Now think about film: It has plenty of its own idioms and tropes too. Has it been long enough for some of them to be dead or dying? Because the other day I saw a film trailer that began with a montage clearly meant to invoke “telecommunications”—a couple of seconds worth of images and sounds that would quickly establish for the viewer that this was about, you know, techie stuff—data traveling over wires. One of these was the sound of an old dial-up modem handshaking protocol—14.4kbps, I think. And it suddenly struck me that, possibly excepting a credit card machine at a deli or something, most people under about 25 wouldn’t have any reason to be familiar with that sound in real life. They’d only know it as “that sound in movies that means telecom.”

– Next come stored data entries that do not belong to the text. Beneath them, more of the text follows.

(** The body of the [try] for one entity. *)
Definition process_entity (w : World) (date_cond name : string)
    : list (StoreOp R) * result nat :=
  match w_produce w name date_cond with
  | Raise e => ([], Raise e)
  | Ok records => _upsert w name records
  end.

(** The loop over the entities, threading [total_records] and [errors]. *)
Fixpoint sync_entities (w : World) (date_cond : string) (names : list string)
    (total_records : nat) (errors : list string)
    : list (StoreOp R) * nat * list string :=
  match names with
  | [] => ([], total_records, errors)
  | name :: rest =>
      let '(ops, r) := process_entity w date_cond name in
      let '(total_records, errors) :=
        match r with
        | Ok n => (total_records + n, errors)
        | Raise exc => (total_records, errors ++ [name +:+ ": " +:+ exc])
        end in
      let '(ops', total_records, errors) :=
        sync_entities w date_cond rest total_records errors in
      (ops ++ ops', total_records, errors)
  end.

(** [sync_res.data[0]["id"] if sync_res.data else None] *)
Definition sync_id_of (data : list SyncId) : option SyncId := head data.

(** [if sync_id:] *)
Definition sync_id_truthy (sync_id : option SyncId) : bool :=
  match sync_id with
  | None => false
  | Some (IdInt z) => negb (z =? 0)%Z
  | Some (IdStr s) => negb (String.eqb s "")
  end.

Definition is_empty {A} (l : list A) : bool :=
  match l with [] => true | _ => false end.

Definition final_update (sync_id : SyncId) (total_records : nat)
    (errors : list string) : StoreOp R :=
  OpUpdateLog sync_id
    (if is_empty errors then "success" else "error")
    total_records
    (if is_empty errors then None else Some (PyStr.join "; " errors)).

(** [x or fallback] on an optional string. *)
Definition opt_or (x : option string) (fallback : string) : string :=
  match x with
  | Some s => str_or s fallback
  | None => fallback
  end.

(** The date condition of a run. *)
Definition run_date_condition (w : World) (date_from date_to : option string)
    : string :=
  let d_from := opt_or date_from (w_yesterday w) in
  let d_to := opt_or date_to d_from in
  _date_condition d_from d_to.

Definition sync (w : World) (date_from date_to : option string)
    : list (StoreOp R) * Outcome :=
  let date_cond := run_date_condition w date_from date_to in
  match w_insert_log w with
  | Raise e => ([OpInsertLog "running" 0], Uncaught e)
  | Ok data =>
      let sync_id := sync_id_of data in
      let '(ops, total_records, errors) := sync_entities w date_cond ENTITIES 0 [] in
      let finish := if is_empty errors then Returned else SysExit 1 in
      match sync_id with
      | Some id =>
          if sync_id_truthy sync_id then
            let trace := OpInsertLog "running" 0 :: ops
                         ++ [final_update id total_records errors] in
            match w_update_log w with
            | Raise e => (trace, Uncaught e)
            | Ok _ => (trace, finish)
            end
          else (OpInsertLog "running" 0 :: ops, finish)
      | None => (OpInsertLog "running" 0 :: ops, finish)
      end
  end.

(** The command line: [--date], [--date-from], [--date-to]. *)
Record Args : Type := {
  arg_date : option string;
  arg_date_from : option string;
  arg_date_to : option string
}.

Definition opt_truthy (x : option string) : bool :=
  match x with
  | Some s => negb (String.eqb s "")
  | None => false
  end.

Definition main (w : World) (args : Args) : list (StoreOp R) * Outcome :=
  if opt_truthy (arg_date args) then sync w (arg_date args) (arg_date args)
  else if opt_truthy (arg_date_from args)
  then sync w (arg_date_from args) (arg_date_to args)
  else sync w None None.

End Store.

Arguments World R : clear implicits.

(** ** Identifiers to compare [_make_id] with *)

(** The first code point of a UTF-8 byte string (below 256) and the bytes
    after it: what a reader of the encoded key gets back. *)
Definition utf8_decode_head (bytes : list Z) : option (ascii * list Z) :=
  match bytes with
  | [] => None
  | b :: rest =>
      if (b <? 128)%Z then Some (ascii_of_N (Z.to_N b), rest)
      else
        match rest with
        | [] => None
        | b' :: rest' =>
            Some (ascii_of_N (Z.to_N ((b - 192) * 64 + (b' - 128))), rest')
        end
  end.

(** Keys and the leading 16 hex digits of the SHA-256 digests of their
    joined texts, as published (the empty message and the one-block and
    two-block test messages of FIPS 180-4) or computed with a reference
    implementation: keys of the shapes the script builds, with a negative
    int, with the separator inside a part, and with a code point that
    UTF-8 encodes in two bytes (U+00E9). *)
Definition known_ids : list (list Part * string) :=
  [([KStr ""], "e3b0c44298fc1c14");
   ([KStr "abc"], "ba7816bf8f01cfea");
   ([KStr "abcdbcdecdefdefgefghfghighijhijkijkljklmklmnlmnomnopnopq"],
    "248d6a61d20638b8");
   ([KInt 123; KStr "unknown"], "fe9a72fc7e3b1f8a");
   ([KInt 42; KInt 7; KStr "term life quote"; KStr "PHRASE"], "0e4c275e1e9acd69");
   ([KInt (-5); KStr "x|y"; KInt 0], "704c76435c9138d7");
   ([KStr (String "c" (String "a" (String "f" (String "233" EmptyString))))],
    "850f7dc43910ff89")].

(** ** Rows the transforms with a cpc field accept *)

(** [average_cpc] is a double; [int()] converts it exactly when it is
    finite. *)
Definition cpc_finite (m : Metrics) : Prop := isfinite (average_cpc m) = true.

(** ** The classifiers' precedence, as tables to compare the code with *)

Definition nonbrand_keywords : list string :=
  ["nonbrand"; "non-brand"; "nonbranded"; "non-branded"].
Definition group_keywords : list string := ["group"; "employer"; "worksite"; "abm-"].
Definition leadgen_keywords : list string := ["leadgen"; "conversion"; "quote"; "quotes"].
Definition midfunnel_keywords : list string :=
  ["midfunnel"; "education"; "alwayson"; "traffic"; "awareness"].

(** The precedence in the specification's words: every brand indicator
    yields to a non-brand keyword. *)
Definition intent_bucket_as_specified (text : string) : string :=
  let t := PyStr.lower text in
  if PyStr.any_in ["google_brand"; "-brand-"; "-branded"] t
     && negb (PyStr.any_in nonbrand_keywords t)
  then "Brand"
  else if PyStr.any_in group_keywords t then "Group"
  else if PyStr.any_in leadgen_keywords t then "Nonbrand Lead Gen"
  else if PyStr.any_in midfunnel_keywords t then "Education/Midfunnel"
  else "Education/Midfunnel".

(** The precedence the code follows: [google_brand] always wins; only the
    hyphenated brand indicators yield to a non-brand keyword. *)
Definition intent_precedence (t : string) : string :=
  if PyStr.contains "google_brand" t then "Brand"
  else if negb (PyStr.any_in nonbrand_keywords t)
          && PyStr.any_in ["-brand-"; "-branded"] t
  then "Brand"
  else if PyStr.any_in group_keywords t then "Group"
  else if PyStr.any_in leadgen_keywords t then "Nonbrand Lead Gen"
  else "Education/Midfunnel".

(** ** The guarded ratios of a campaign record *)

(** Each ratio is zero on a zero denominator and the quotient otherwise. *)
Definition campaign_ratios_guarded (o : CampaignRecord) : Prop :=
  c_cpa o = (if (c_conversions o =? 0)%float then 0
             else c_spend o / c_conversions o)%float
  /\ c_roas o = (if (c_spend o =? 0)%float then 0
                 else c_conversion_value o / c_spend o)%float
  /\ c_conv_rate o = (if (c_clicks o =? 0)%Z then 0
                      else c_conversions o / float_of_int (c_clicks o))%float.

Definition geo_ratios_guarded (o : GeoRecord) : Prop :=
  g_cpa o = (if (g_conversions o =? 0)%float then 0
             else g_spend o / g_conversions o)%float
  /\ g_roas o = (if (g_spend o =? 0)%float then 0
                 else g_conversion_value o / g_spend o)%float
  /\ g_conv_rate o = (if (g_clicks o =? 0)%Z then 0
                      else g_conversions o / float_of_int (g_clicks o))%float.

Definition search_term_cpa_guarded (o : SearchTermRecord) : Prop :=
  s_cpa o = (if (s_conversions o =? 0)%float then 0
             else s_spend o / s_conversions o)%float.

(** A campaign row that spent one currency unit for the smallest positive
    number of conversions a binary64 can hold. *)
Definition tiny_conversions_row : CampaignRow :=
  {| cr_campaign_id := 1;
     cr_campaign_name := "Term Life - Leadgen";
     cr_campaign_status := "ENABLED";
     cr_date := "2026-02-17";
     cr_metrics :=
       {| cost_micros := 1000000; impressions := 10; clicks := 1;
          conversions := 0x1p-1074; conversions_value := 0; ctr := 0.1;
          average_cpc := 1000000; search_impression_share := 0;
          search_budget_lost_impression_share := 0;
          search_rank_lost_impression_share := 0 |} |}.

(** ** The search-term batch, as the specification describes it *)

(** A row's CPA: spend over conversions, 0 without conversions. *)
Definition metrics_cpa (m : Metrics) : float :=
  if (conversions m =? 0)%float then 0%float
  else (_micros (cost_micros m) / conversions m)%float.

(** A row contributes its CPA to the sample when conversions > 0 and
    cpa > 0; the search term plays no part. *)
Definition metrics_sample (m : Metrics) : option float :=
  if (0 <? conversions m)%float && (0 <? metrics_cpa m)%float
  then Some (metrics_cpa m) else None.

Definition batch_sample (rows : list SearchTermRow) : list float :=
  omap metrics_sample (map sr_metrics rows).

(** The first pass on one row, its division carried out. *)
Definition st_base_of (r : SearchTermRow) : float * float * float * SearchTermRow :=
  (_micros (cost_micros (sr_metrics r)), conversions (sr_metrics r),
   metrics_cpa (sr_metrics r), r).

(** The three-way rule on an emitted record, given the batch median. *)
Definition winner_rule (median_cpa : float) (o : SearchTermRecord) : bool :=
  (1 <=? s_conversions o)%float
  && ((median_cpa =? 0)%float
      || ((0 <? s_cpa o)%float && (s_cpa o <=? median_cpa * 0.8)%float)).

Definition loser_rule (o : SearchTermRecord) : bool :=
  (s_conversions o <? 1)%float && (100 <=? s_spend o)%float
  && (s_conversions o =? 0)%float.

So I started trying to come up with other examples. Sepiatone or Super-8 colors are sometimes used to suggest that we’re witnessing a flashback to the 20s or 70s, respectively, and a young viewer now might encounter that in several films before ever seeing a really old photograph or an old home movie. Ditto with black-and-white film, come to think of it. There’s that little snippet from the score of The Good, the Bad, and the Ugly now universally recognized as signifying “cowboy showdown” by people who’ve never seen the movie, or indeed, any old Western. (Confession: I actually haven’t seen that movie, and had to Google to figure out where it originally came from.) You play that in a scene where two guys meet at the office water cooler and we instantly understand that they’re workplace rivals. Those are the only ones that immediately spring to mind, but I’m sure there are others; enlighten us in the comments.
Update: On the Media hit the increasingly anachronistic use of the vinyl-scratch as all-purpose WTF sound in a 2005 episode.